Think of a major city suffering from a water crisis and you’ll probably imagine somewhere dry and hot – Dubai, Cairo, or maybe Madrid.

In fact, none of these even makes the top 20 most water-stressed cities, according to US charity the Nature Conservancy. Tokyo tops the list, but rainy London is ranked 15th. As it stands, water use in the British capital is at capacity, and the city is set to experience shortages of supply by 2025. 

Londoners are not alone. 70% of the world’s population lives in places that suffer water stress at least once a year. The European Commission defines water stress as occurring when “the demand for water exceeds the available amount during a certain period, or when poor quality restricts its use”. And, with the world’s population forecast to reach 10bn by 2050, the situation looks set to worsen.

And this is not a vision of a dystopian future, but something that is already very much happening. After a long drought, Cape Town made headlines through the first half of 2018 as it counted down to Day Zero – when the city’s six dams would run out of water. The authorities imposed strict limits on daily consumption (with 50 litres allotted per person per day) and banned the washing of cars and pavements and the watering of gardens. Eventually the clouds broke and the water behind the dams returned to higher levels, yet the experience of a major city facing such a crisis set alarm bells ringing worldwide. 

(Credit: Shutterstock)

(Credit: Shutterstock)

“The problem is that many of our water systems were designed for a different era,” says Richard Luthy, a professor of engineering at Stanford University in California and an authority on water management. 

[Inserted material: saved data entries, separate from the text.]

Lemma ws3_skip {A B C} (p : parser A) (q : parser B) (t : parser C) i :
  ws3 p q t i = '(i, x) ← p (skip_ws i); '(i, y) ← q (skip_ws i); '(i, z) ← t (skip_ws i); Some (i, (x, y, z)).
Proof.
  unfold ws3. destruct (take_ws_skip i) as [w ->]. cbn. destruct (p (skip_ws i)) as [[i' x]|]; [|done]. cbn.
  destruct (take_ws_skip i') as [w' ->]. cbn. destruct (q (skip_ws i')) as [[i'' y]|]; [|done]. cbn.
  by destruct (take_ws_skip i'') as [w'' ->].
Qed.

(** What comes after a list of parameters: nothing that goes on the last one
    or begins another, behind white space either. *)
Definition after_params (s : ParamsSpec) (r : str) : Prop :=
  stops (CHAR_SPEC s) r /\
  match skip_ws r with
  | [] => True
  | b :: _ => [b] <> FIRST_DELIMITER s /\ [b] <> DELIMITER s /\ b <> x3d
  end.

Section params.
Context (s : ParamsSpec) (first next : byte) (Hs : spec_ok s first next).
#[local] Abbreviation spec := (CHAR_SPEC s).
#[local] Abbreviation encoded := (percent_encode (encode_set spec)).

Lemma skip_text t r : param_text spec t -> skip_ws (encoded t ++ r) = encoded t ++ r.
Proof.
  intros (Hne & _ & Ht & _). apply (skip_ws_text spec); [by apply encode_nonempty|done|].
  intros b Hb. by apply (spec_class _ _ _ Hs).
Qed.

(** A parameter is read; a name without a value takes the white space behind it. *)
Lemma do_parse_reads p r : param_ok spec p -> stops spec r ->
  match skip_ws r with [] => True | b :: _ => b <> x3d end ->
  exists r', do_parse spec (write_param (encode_set spec) p ++ r) = Some (r', p) /\ (r' = r \/ r' = skip_ws r).
Proof.
  destruct p as [n v]. intros [Hn Hv] Hr Heq. cbn [Params.name Params.value] in *.
  unfold do_parse, write_param. cbn [Params.name Params.value]. rewrite map_res_law, ws_skip.
  pose proof Hn as (_ & Hnu & Hna & Hnp). destruct v as [v|].
  - exists r. split; [|by left]. pose proof Hv as (Hvne & Hvu & Hva & Hvp).
    rewrite <-!app_assoc, skip_text by done.
    rewrite take_while_reads; [|done|].
    2:{ cbn. apply (spec_equals _ _ _ Hs). }
    cbn [mbind option_bind].
    assert (forall i, skip_ws (lit "=" ++ i) = lit "=" ++ i) as Heqs by (intros i; by apply skip_ws_visible).
    rewrite Heqs, opt_law, ws_skip, Heqs, tag_reads. cbn [mbind option_bind]. rewrite skip_text by done.
    rewrite alt_reads_r with (s := encoded v) (x := encoded v) (r := r).
    + cbn [mbind option_bind]. by rewrite !decode_utf8_encode by done.
    + pose proof (encode_nonempty (encode_set spec) v Hvne) as Hne. destruct (encoded v) as [|b t]; [done|].
      inversion Hva as [|? ? [_ Hb] _]; subst. apply parse_quoted_nothing. by apply (spec_class _ _ _ Hs).
    + by apply take_while_reads.
  - exists (skip_ws r). split; [|by right]. rewrite skip_text by done.
    rewrite take_while_reads by done. cbn [mbind option_bind].
    rewrite opt_law, ws_skip, skip_ws_idemp.
    rewrite tag_nothing; [|].
    + cbn [mbind option_bind]. by rewrite decode_utf8_encode by done.
    + apply bool_decide_eq_false_2. cbn. destruct (skip_ws r) as [|b t]; [done|]. by intros [= ->].
Qed.

#[local] Abbreviation next_param := (map (ws (tag (DELIMITER s)) (do_parse spec)) snd).
#[local] Abbreviation print_rest := (print_params_from s (fun _ => true) false).

Lemma next_param_nothing r : match skip_ws r with [] => True | b :: _ => [b] <> DELIMITER s end ->
  next_param r = None.
Proof.
  intros Hr. rewrite map_law, ws_skip, tag_nothing; [done|].
  apply bool_decide_eq_false_2. rewrite (spec_next _ _ _ Hs) in *. destruct (skip_ws r) as [|b t]; [done|].
  cbn. congruence.
Qed.

Lemma next_param_end r t : after_params s r -> t = r \/ t = skip_ws r -> next_param t = None.
Proof.
  intros [_ Hr] Ht. apply next_param_nothing. destruct Ht as [->| ->]; rewrite ?skip_ws_idemp;
    destruct (skip_ws r); naive_solver.
Qed.

Lemma skip_param p i : param_ok spec p ->
  skip_ws (write_param (encode_set spec) p ++ i) = write_param (encode_set spec) p ++ i.
Proof.
  destruct p as [n v]. intros [Hn Hv]. unfold write_param. cbn [Params.name Params.value] in *.
  destruct v; rewrite <-?app_assoc; by apply skip_text.
Qed.

(** A parameter behind its delimiter, in front of others *)
Lemma item_reads dl d p ps r : dl = [d] -> is_ascii_whitespace d = false -> param_ok spec p -> after_params s r ->
  exists r', ws (tag dl) (do_parse spec) (dl ++ write_param (encode_set spec) p ++ print_rest ps ++ r) =
      Some (r', (dl, p)) /\
    (ps <> [] -> r' = print_rest ps ++ r) /\ (ps = [] -> r' = r \/ r' = skip_ws r) /\
    length r' <= length (print_rest ps ++ r).
Proof.
  intros Hdl Hd Hp [Hr Hafter]. set (rest := print_rest ps ++ r).
  pose proof (spec_next _ _ _ Hs) as Hnext. pose proof (spec_delimiters _ _ _ Hs) as (_ & Hws & _ & Heq).
  assert (stops spec rest /\ match skip_ws rest with [] => True | b :: _ => b <> x3d end /\
    (ps <> [] -> skip_ws rest = rest)) as (Hstops & Hne & Hskip).
  { subst rest. destruct ps as [|q ps]; cbn [print_params_from app].
    - split; [done|]. split; [|done]. destruct (skip_ws r); naive_solver.
    - rewrite Hnext. cbn [app]. destruct (spec_stops _ _ _ Hs) as [Ha Hc]. split; [|split].
      + unfold stops. rewrite char_len_ascii by done. done.
      + by rewrite skip_ws_visible.
      + intros _. by apply skip_ws_visible. }
  destruct (do_parse_reads p rest Hp Hstops Hne) as (r1 & Hread & Hr1).
  exists r1. split; [|split; [|split]].
  - assert (forall i, skip_ws (dl ++ i) = dl ++ i) as Hsk by (intros i; subst dl; by apply skip_ws_visible).
    rewrite ws_skip, Hsk, tag_reads. cbn [mbind option_bind].
    by rewrite (skip_param p rest Hp), Hread.
  - intros Hps. destruct Hr1 as [->| ->]; [done|by apply Hskip].
  - intros ->. subst rest. done.
  - pose proof (skip_ws_length rest). destruct Hr1 as [->| ->]; lia.
Qed.

Lemma params_rest_reads ps r t : Forall (param_ok spec) ps -> after_params s r ->
  (ps <> [] -> t = print_rest ps ++ r) -> (ps = [] -> t = r \/ t = skip_ws r) ->
  exists r', many0 next_param t = Some (r', ps) /\ (r' = r \/ r' = skip_ws r).
Proof.
  intros Hps Hr. revert t. induction Hps as [|p ps Hp _ IH]; intros t Ht1 Ht2.
  - exists t. split; [|auto]. by apply many0_nil, (next_param_end r), Ht2.
  - rewrite Ht1 by done. cbn [print_params_from].
    rewrite <-!app_assoc. pose proof (spec_delimiters _ _ _ Hs) as (_ & Hws & _).
    destruct (item_reads _ next p ps r (spec_next _ _ _ Hs) Hws Hp Hr) as (r1 & Hread & H1 & H2 & Hlen).
    destruct (IH r1 H1 H2) as (r' & Hmany & Hr'). exists r'. split; [|done].
    erewrite many0_cons; [by rewrite Hmany| |].
    + by rewrite map_law, Hread.
    + rewrite (spec_next _ _ _ Hs). cbn. rewrite length_app. lia.
Qed.

(** A list of parameters is read. *)
Lemma params_reads ps r : Forall (param_ok spec) ps -> after_params s r ->
  exists r', parse_params s (print_params s ps ++ r) = Some (r', ps) /\ (r' = r \/ r' = skip_ws r).
Proof.
  intros Hps Hr. unfold parse_params, print_params, filtered_print.
  pose proof (spec_first _ _ _ Hs) as Hfirst. pose proof (spec_delimiters _ _ _ Hs) as (Hws & _).
  rewrite map_law, opt_law, map_law. destruct ps as [|p ps].
  - exists r. split; [|auto]. cbn [print_params_from app]. rewrite ws3_skip, tag_nothing; [done|].
    apply bool_decide_eq_false_2. destruct Hr as [_ Hr]. rewrite Hfirst in *.
    destruct (skip_ws r) as [|b t]; [done|]. cbn. intros [= ->]. by destruct Hr.
  - cbn [print_params_from]. rewrite <-!app_assoc. inversion Hps as [|? ? Hp Hps']; subst.
    destruct (item_reads _ first p ps r Hfirst Hws Hp Hr) as (r1 & Hread & H1 & H2 & _).
    assert (forall t, next_param (skip_ws t) = next_param t) as Hskip.
    { intros t. by rewrite !map_law, !ws_skip, skip_ws_idemp. }
    rewrite ws3_skip. rewrite ws_skip in Hread.
    apply bind_Some in Hread as ([i x] & Htag & Hread). apply bind_Some in Hread as ([i' y] & Hdo & Hread).
    simplify_eq. rewrite Htag. cbn [mbind option_bind]. rewrite Hdo. cbn [mbind option_bind].
    assert (exists r', many0 next_param (skip_ws r1) = Some (r', ps) /\ (r' = r \/ r' = skip_ws r)) as (r' & Hmany & Hr').
    { apply params_rest_reads; [done|done| |].
      - intros Hne. rewrite H1 by done. destruct ps as [|q ps]; [done|]. cbn [print_params_from].
        rewrite (spec_next _ _ _ Hs). cbn [app]. apply skip_ws_visible. apply (spec_delimiters _ _ _ Hs).
      - intros ->. destruct H2 as [->| ->]; [done|auto|rewrite skip_ws_idemp; auto]. }
    exists r'. by rewrite Hmany.
Qed.

Lemma params_nothing t : match skip_ws t with [] => True | b :: _ => [b] <> FIRST_DELIMITER s end ->
  parse_params s t = Some (t, []).
Proof.
  intros Ht. unfold parse_params. rewrite map_law, opt_law, map_law, ws3_skip, tag_nothing; [done|].
  apply bool_decide_eq_false_2. rewrite (spec_first _ _ _ Hs) in *.
  destruct (skip_ws t) as [|b t']; [done|]. cbn. congruence.
Qed.
End params.

(** Printing with a filter prints what the filter keeps. *)
Lemma print_params_filtered s f first ps :
  print_params_from s f first ps =
  print_params_from s (fun _ => true) first (List.filter (fun p => f (Params.name p)) ps).
Proof.
  revert first. induction ps as [|p ps IH]; intros first; [done|].
  cbn [print_params_from List.filter]. destruct (f (Params.name p)); [|done].
  cbn [print_params_from]. by rewrite IH.
Qed.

He explains that the ways we traditionally manage water are both environmentally damaging and wasteful. Whether it’s for direct consumption, agriculture or industry, we still depend heavily on rivers and lakes as sources of fresh water, as well as on groundwater found in aquifers. If usage is too heavy, these sources simply run dry. At the same time, we are incredibly wasteful with water we do use – most countries recycle very small quantities (the US, for instance, recycles less than 1% of its fresh water).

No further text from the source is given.